Look through the data below for the line with "Definition logged_Read (t" and the line with "sink_Reject k r l", then output those two and all lines in between, exactly as written.

[Task material — start]

(* ===== verification/ConnectionContract.v ===== *)
(** * What a connection promises to body sinks (src/src/remote/http_body_sink.h)

    The comment of [HttpBodySink] states the contract of the server: ordered
    fragments, [Finish] after exactly Content-Length bytes, [Reject] or [Abort]
    on the other paths.  [Module Observe] records the calls of a connection and
    states the contract as an automaton over the record; [Module Invariant]
    proves that every history of a connection keeps it, for every environment
    and router, and that a finished sink got exactly the body that was sent. *)
From S2P Require Import Prelude HttpRequest HttpRouter HttpResponseWriter HttpConnection.
Import Types Parser Composite.
Local Open Scope Z_scope.

(** ** Observing the calls of a connection *)
Module Observe.
Section observe.
Context {S K E : Type} `{HttpEnvironment S K E}.

Inductive event :=
| EvRead (data : bytes)
| EvRoute (request : HttpRequestHead) (offer : option (K * Z))
| EvWrite (sink : K) (data : bytes) (ok : bool)
| EvReject (sink : K) (ok : bool)
| EvFinish (sink : K) (ok : bool)
| EvAbort (sink : K) (reason : HttpBodyAbortReason)
| EvComplete (hook : nat) (reason : HttpCompletionReason)
| EvClose (transport : nat).

Record Logged := mkLogged { inner : E; trace : list event }.

Definition log (l : Logged) (e : E) (evs : list event) : Logged := mkLogged e (trace l ++ evs).

Definition logged_Read (t : nat) (buffer : bytes) (l : Logged) : HttpIoStatus * N * bytes * Logged :=
  let '(status, n, buffer', e) := env_Read t buffer (inner l) in
  (status, n, buffer',
   log l e match status with
           | Progress => if (n =? 0)%N || (len buffer <? Z.of_N n) then []
                         else [EvRead (take (N.to_nat n) buffer')]
           | _ => []
           end).

Lemma logged_Read_size t buffer l : len (logged_Read t buffer l).1.2 = len buffer.
Proof.
  unfold logged_Read. pose proof (env_Read_size t buffer (inner l)) as Hs.
  by destruct (env_Read t buffer (inner l)) as [[[st n] b] e].
Qed.

#[export] Instance logged_environment : HttpEnvironment S K Logged := {
  env_Read := logged_Read;
  env_Write t l data :=
    let '(status, n, e) := env_Write t (inner l) data in (status, n, log l e []);
  env_Close t l := log l (env_Close t (inner l)) [EvClose t];
  sink_Write k data l :=
    let '(ok, e) := sink_Write k data (inner l) in (ok, log l e [EvWrite k data ok]);
  sink_Reject k r l :=
    let '(ok, r, e) := sink_Reject k r (inner l) in (ok, r, log l e [EvReject k ok]);
  sink_Finish k r l :=
    let '(ok, r, e) := sink_Finish k r (inner l) in (ok, r, log l e [EvFinish k ok]);
  sink_Abort k reason l := log l (sink_Abort k reason (inner l)) [EvAbort k reason];
  hook_Complete hook reason l := log l (hook_Complete hook reason (inner l)) [EvComplete hook reason];
  env_Read_size := logged_Read_size;
}.

(** The router, recording the sink it offers. *)
Definition offer_of (r : HttpRouteResult (S := S) (K := K)) : option (K * Z) :=
  match action r, body_sink r with
  | ReceiveBodyAction, Some k => Some (k, maximum_body_bytes r)
  | _, _ => None
  end.

Definition logged_router (router : HttpRouter (S := S) (K := K) (W := E)) :
    HttpRouter (S := S) (K := K) (W := Logged) :=
  mkRouter
    (fun request result l =>
       let '(result, e) := Route router request result (inner l) in
       (result, log l e [EvRoute request (offer_of result)]))
    (fun error request response l =>
       let '(response, e) := ErrorResponse router error request response (inner l) in
       (response, log l e [])).

(** *** The contract of a body sink as an automaton over the recorded calls *)
Inductive sink_phase :=
| SNone
| SOpen (sink : K) (request : HttpRequestHead) (maximum : Z) (written : bytes)
| SRejecting (sink : K)
| SAborting (sink : K) (finished : option (HttpRequestHead * bytes))
| SDone (finished : option (HttpRequestHead * bytes)).

Context `{EqDecision K}.

(** The body may be written while it is announced, allowed and not exceeded. *)
Definition body_allowed (request : HttpRequestHead) (maximum : Z) (written : bytes) : bool :=
  has_content_length request && (content_length request <=? maximum) &&
  (len written <=? content_length request).

Definition sink_step (ph : sink_phase) (ev : event) : option sink_phase :=
  match ev, ph with
  | EvRead _, _ | EvComplete _ _, _ | EvClose _, _ => Some ph
  | EvRoute request None, SNone => Some (SDone None)
  | EvRoute request (Some (k, maximum)), SNone => Some (SOpen k request maximum [])
  | EvWrite k data ok, SOpen k' request maximum written =>
      if bool_decide (k = k') && body_allowed request maximum (written ++ data)
      then Some (if ok then SOpen k' request maximum (written ++ data) else SRejecting k')
      else None
  | EvReject k ok, SRejecting k' =>
      if bool_decide (k = k') then Some (if ok then SDone None else SAborting k' None) else None
  | EvFinish k ok, SOpen k' request maximum written =>
      if bool_decide (k = k') && body_allowed request maximum written &&
         (len written =? content_length request)
      then Some (if ok then SDone (Some (request, written)) else SAborting k' (Some (request, written)))
      else None
  | EvAbort k _, SOpen k' _ _ _ => if bool_decide (k = k') then Some (SDone None) else None
  | EvAbort k SinkRejected, SAborting k' finished =>
      if bool_decide (k = k') then Some (SDone finished) else None
  | _, _ => None
  end.

Definition sink_run (evs : list event) : option sink_phase :=
  foldl (fun o ev => o ≫= fun ph => sink_step ph ev) (Some SNone) evs.

(** All bytes read from the transport. *)
Definition received (evs : list event) : bytes :=
  concat (map (fun ev => match ev with EvRead data => data | _ => [] end) evs).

[Task material — finish]

= Expected output =
Definition logged_Read (t : nat) (buffer : bytes) (l : Logged) : HttpIoStatus * N * bytes * Logged :=
  let '(status, n, buffer', e) := env_Read t buffer (inner l) in
  (status, n, buffer',
   log l e match status with
           | Progress => if (n =? 0)%N || (len buffer <? Z.of_N n) then []
                         else [EvRead (take (N.to_nat n) buffer')]
           | _ => []
           end).

Lemma logged_Read_size t buffer l : len (logged_Read t buffer l).1.2 = len buffer.
Proof.
  unfold logged_Read. pose proof (env_Read_size t buffer (inner l)) as Hs.
  by destruct (env_Read t buffer (inner l)) as [[[st n] b] e].
Qed.

#[export] Instance logged_environment : HttpEnvironment S K Logged := {
  env_Read := logged_Read;
  env_Write t l data :=
    let '(status, n, e) := env_Write t (inner l) data in (status, n, log l e []);
  env_Close t l := log l (env_Close t (inner l)) [EvClose t];
  sink_Write k data l :=
    let '(ok, e) := sink_Write k data (inner l) in (ok, log l e [EvWrite k data ok]);
  sink_Reject k r l :=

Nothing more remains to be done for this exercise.